-------- DATA RECORDS --------

(* ===== verification/Peer.v ===== *)
(** * crawler/crawler: peers, their counters, and the work done on them

    peer.go, buffer.go, seekerProc.go and crawlerProc.go.  A peer is the
    record of its fields; [MarkPeerNode] is also given as its three atomic
    steps, because the goroutines of several workers run it at once with the
    loop's [NewEntries]. *)

From stdpp Require Import base list gmap strings relations.
From Stdlib Require Import ZArith Lia Permutation.
From S2P Require Import Prelude Golang External Nodes.
Open Scope Z_scope.

(** ** QueryCounter *)

Record QueryCounter := mkCounter {
  duration : Z; LastAttempt : Z; SuccessCounter : Z; FailureCounter : Z }.

(** [QueryCounter{duration: d}] *)
Definition new_counter (d : Z) : QueryCounter := mkCounter d 0 0 0.

(** One iteration of [CanRefresh]'s loop that loaded [lastUnix]: [None] when
    the comparison fails and the loop goes on.  The instant is stored in
    seconds and read as milliseconds. *)
Definition try_refresh (now : Z) (lastUnix : Z) (q : QueryCounter) : option (QueryCounter * bool) :=
  if decide (time_Since now (time_UnixMilli lastUnix) < duration q) then Some (q, false)
  else if decide (LastAttempt q = lastUnix) then
    Some (mkCounter (duration q) (to_Unix now) (SuccessCounter q) (FailureCounter q), true)
  else None.

(** [CanRefresh] when nobody else stores in between: one iteration. *)
Definition CanRefresh (now : Z) (q : QueryCounter) : QueryCounter * bool :=
  default (q, false) (try_refresh now (LastAttempt q) q).

Definition GetLastAttempt (q : QueryCounter) : Z := time_UnixMilli (LastAttempt q).

Definition Bump (now : Z) (failure : bool) (q : QueryCounter) : QueryCounter :=
  if failure then mkCounter (duration q) (to_UnixMilli now) (SuccessCounter q) (u32 (FailureCounter q + 1))
  else mkCounter (duration q) (to_UnixMilli now) (u32 (SuccessCounter q + 1)) (FailureCounter q).

Definition GetSuccess (q : QueryCounter) : Z := SuccessCounter q.
Definition GetFailures (q : QueryCounter) : Z := FailureCounter q.

(** ** PeerInfo

    [Caps] is always made with [make]; [Extra] is a nil map or not, which
    [reflect.DeepEqual] tells apart. *)
Record PeerInfo := mkInfo {
  Name : string; Caps : list string; Version : Z; Extra : option (gmap string string) }.

#[export] Instance PeerInfo_eq_dec : EqDecision PeerInfo.
Proof. solve_decision. Defined.

Section Peer.
Context `{E : Enode}.

(** ** Peer *)

Record Peer := mkPeer {
  peer_node : enode;
  info : option PeerInfo;
  peersAmount : Z;
  Peers : gmap ID enode;
  infoCounter : QueryCounter;
  findCounter : QueryCounter;
  fresh : list ID }.

Definition new_peer (n : enode) (infoFreq findFreq : Z) : Peer :=
  mkPeer n None 0 ∅ (new_counter infoFreq) (new_counter findFreq) [].

Definition set_info_counter (p : Peer) q :=
  mkPeer (peer_node p) (info p) (peersAmount p) (Peers p) q (findCounter p) (fresh p).
Definition set_find_counter (p : Peer) q :=
  mkPeer (peer_node p) (info p) (peersAmount p) (Peers p) (infoCounter p) q (fresh p).

Definition PeersAmount (p : Peer) : Z := peersAmount p.

Definition zero_info : PeerInfo := mkInfo "" [] 0 None.

Definition GetInfo (p : Peer) : PeerInfo * bool :=
  match info p with None => (zero_info, false) | Some i => (i, true) end.

(** The result is whether the information is new; the hook runs then. *)
Definition UpdateInfo (p : Peer) (i : PeerInfo) : Peer * bool :=
  match info p with
  | Some prev =>
      if decide (prev = i) then (p, false)
      else (mkPeer (peer_node p) (Some i) (peersAmount p) (Peers p) (infoCounter p) (findCounter p) (fresh p), true)
  | None =>
      (mkPeer (peer_node p) (Some i) (peersAmount p) (Peers p) (infoCounter p) (findCounter p) (fresh p), true)
  end.

(** The atomic steps of [MarkPeerNode]: [LoadOrStore], the counter, and the
    append to [fresh] under the mutex. *)
Definition load_or_store (p : Peer) (n : enode) : Peer * bool :=
  match Peers p !! enode_ID n with
  | Some _ => (p, true)
  | None => (mkPeer (peer_node p) (info p) (peersAmount p) (<[enode_ID n := n]> (Peers p))
               (infoCounter p) (findCounter p) (fresh p), false)
  end.

Definition count_peer (p : Peer) : Peer :=
  mkPeer (peer_node p) (info p) (u32 (peersAmount p + 1)) (Peers p) (infoCounter p) (findCounter p) (fresh p).

Definition append_fresh (p : Peer) (i : ID) : Peer :=
  mkPeer (peer_node p) (info p) (peersAmount p) (Peers p) (infoCounter p) (findCounter p) (fresh p ++ [i]).

Definition MarkPeerNode (p : Peer) (n : enode) : Peer * bool :=
  let '(p1, loaded) := load_or_store p n in
  if loaded then (p1, false) else (append_fresh (count_peer p1) (enode_ID n), true).

Definition GetPeerNode (p : Peer) (i : ID) : option enode := Peers p !! i.

Definition GetPeerNodes (p : Peer) (ids : list ID) : list enode := omap (fun i => Peers p !! i) ids.

Definition NewEntries (p : Peer) : Peer * list ID :=
  if decide (length (fresh p) = 0%nat) then (p, [])
  else (mkPeer (peer_node p) (info p) (peersAmount p) (Peers p) (infoCounter p) (findCounter p) [], fresh p).

(** Workers and the loop on one peer: [counting] and [queueing] are the
    goroutines inside [MarkPeerNode] before the counter and before the
    append; [reported] is everything [NewEntries] has returned. *)
Record marking := mkMarking {
  mk_peer : Peer; counting : list ID; queueing : list ID; reported : list ID }.

Inductive mark_step (m : marking) : marking -> Prop :=
| ms_store n p :
    load_or_store (mk_peer m) n = (p, false) ->
    mark_step m (mkMarking p (enode_ID n :: counting m) (queueing m) (reported m))
| ms_known n p :
    load_or_store (mk_peer m) n = (p, true) ->
    mark_step m (mkMarking p (counting m) (queueing m) (reported m))
| ms_count c1 i c2 :
    counting m = c1 ++ i :: c2 ->
    mark_step m (mkMarking (count_peer (mk_peer m)) (c1 ++ c2) (i :: queueing m) (reported m))
| ms_append q1 i q2 :
    queueing m = q1 ++ i :: q2 ->
    mark_step m (mkMarking (append_fresh (mk_peer m) i) (counting m) (q1 ++ q2) (reported m))
| ms_entries :
    mark_step m (mkMarking (NewEntries (mk_peer m)).1 (counting m) (queueing m)
                   (reported m ++ (NewEntries (mk_peer m)).2))
| ms_update i : mark_step m (mkMarking (UpdateInfo (mk_peer m) i).1 (counting m) (queueing m) (reported m))
| ms_info_counter q :
    mark_step m (mkMarking (set_info_counter (mk_peer m) q) (counting m) (queueing m) (reported m))
| ms_find_counter q :
    mark_step m (mkMarking (set_find_counter (mk_peer m) q) (counting m) (queueing m) (reported m)).

(** ** seekerProc.go: [seekerProcessor.OnData]

    [enr i] is what the [i]-th request for the node's record gives.  The
    result counts the requests made. *)

Inductive seek_error : Type := EnrFailed | NotInterested.

Fixpoint enr_attempts (fuel : nat) (enr : nat -> option enode) (i : nat) : nat * option enode :=
  match fuel with
  | O => (i, None)
  | S fuel' => match enr i with None => enr_attempts fuel' enr (S i) | Some n => (S i, Some n) end
  end.

Definition seeker_OnData (enr : nat -> option enode) (verify : enode -> bool) (h : heap) (now : Z)
    : nat * (heap * Node + seek_error) :=
  match enr_attempts 3 enr 0 with
  | (k, None) => (k, inr EnrFailed)
  | (k, Some n) =>
      if negb (verify n) then (k, inr NotInterested)
      else let '(h1, w) := WrapNode h n in
           (k, inl (Nodes.Bump (SetTimestamp h1 w now) w, w))
  end.

(** ** crawlerProc.go: [crawlerProc.OnData]

    [query] and [ask] are the answers of the querier and of the packet
    handler; the instants are those of [CanRefresh] and of each [Bump].  The
    result is the peer, whether the hook ran, the nodes pinged, and whether
    there was no error. *)

Fixpoint mark_all (p : Peer) (ns : list enode) : Peer * list enode :=
  match ns with
  | [] => (p, [])
  | n :: ns' =>
      let '(p1, new) := MarkPeerNode p n in
      let '(p2, pinged) := mark_all p1 ns' in
      (p2, if new then n :: pinged else pinged)
  end.

Definition refresh_info (t1 t2 : Z) (query : option PeerInfo) (p : Peer) : Peer * bool :=
  let '(q, can) := CanRefresh t1 (infoCounter p) in
  let p1 := set_info_counter p q in
  if can then
    match query with
    | Some i =>
        let '(p2, updated) := UpdateInfo p1 i in
        (set_info_counter p2 (Bump t2 (negb updated) (infoCounter p2)), updated)
    | None => (set_info_counter p1 (Bump t2 true (infoCounter p1)), false)
    end
  else (p1, false).

Definition crawler_OnData (t1 t2 t3 t4 : Z) (query : option PeerInfo) (ask : option (list enode)) (p : Peer)
    : Peer * bool * list enode * bool :=
  let '(p1, hooked) := refresh_info t1 t2 query p in
  match ask with
  | None =>
      let p2 := set_find_counter p1 (Bump t3 true (findCounter p1)) in
      (set_find_counter p2 (Bump t4 true (findCounter p2)), hooked, [], false)
  | Some nodes =>
      let p2 := set_find_counter p1 (Bump t3 false (findCounter p1)) in
      let '(p3, pinged) := mark_all p2 nodes in (p3, hooked, pinged, true)
  end.

End Peer.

--------

WORK REQUIRED
From the first line of the material above down to the line with "loop's [NewEntries]. *)", output each line exactly; include both of those lines and add no others.

EXERCISE RESULT
(* ===== verification/Peer.v ===== *)
(** * crawler/crawler: peers, their counters, and the work done on them

    peer.go, buffer.go, seekerProc.go and crawlerProc.go.  A peer is the
    record of its fields; [MarkPeerNode] is also given as its three atomic
    steps, because the goroutines of several workers run it at once with the
    loop's [NewEntries]. *)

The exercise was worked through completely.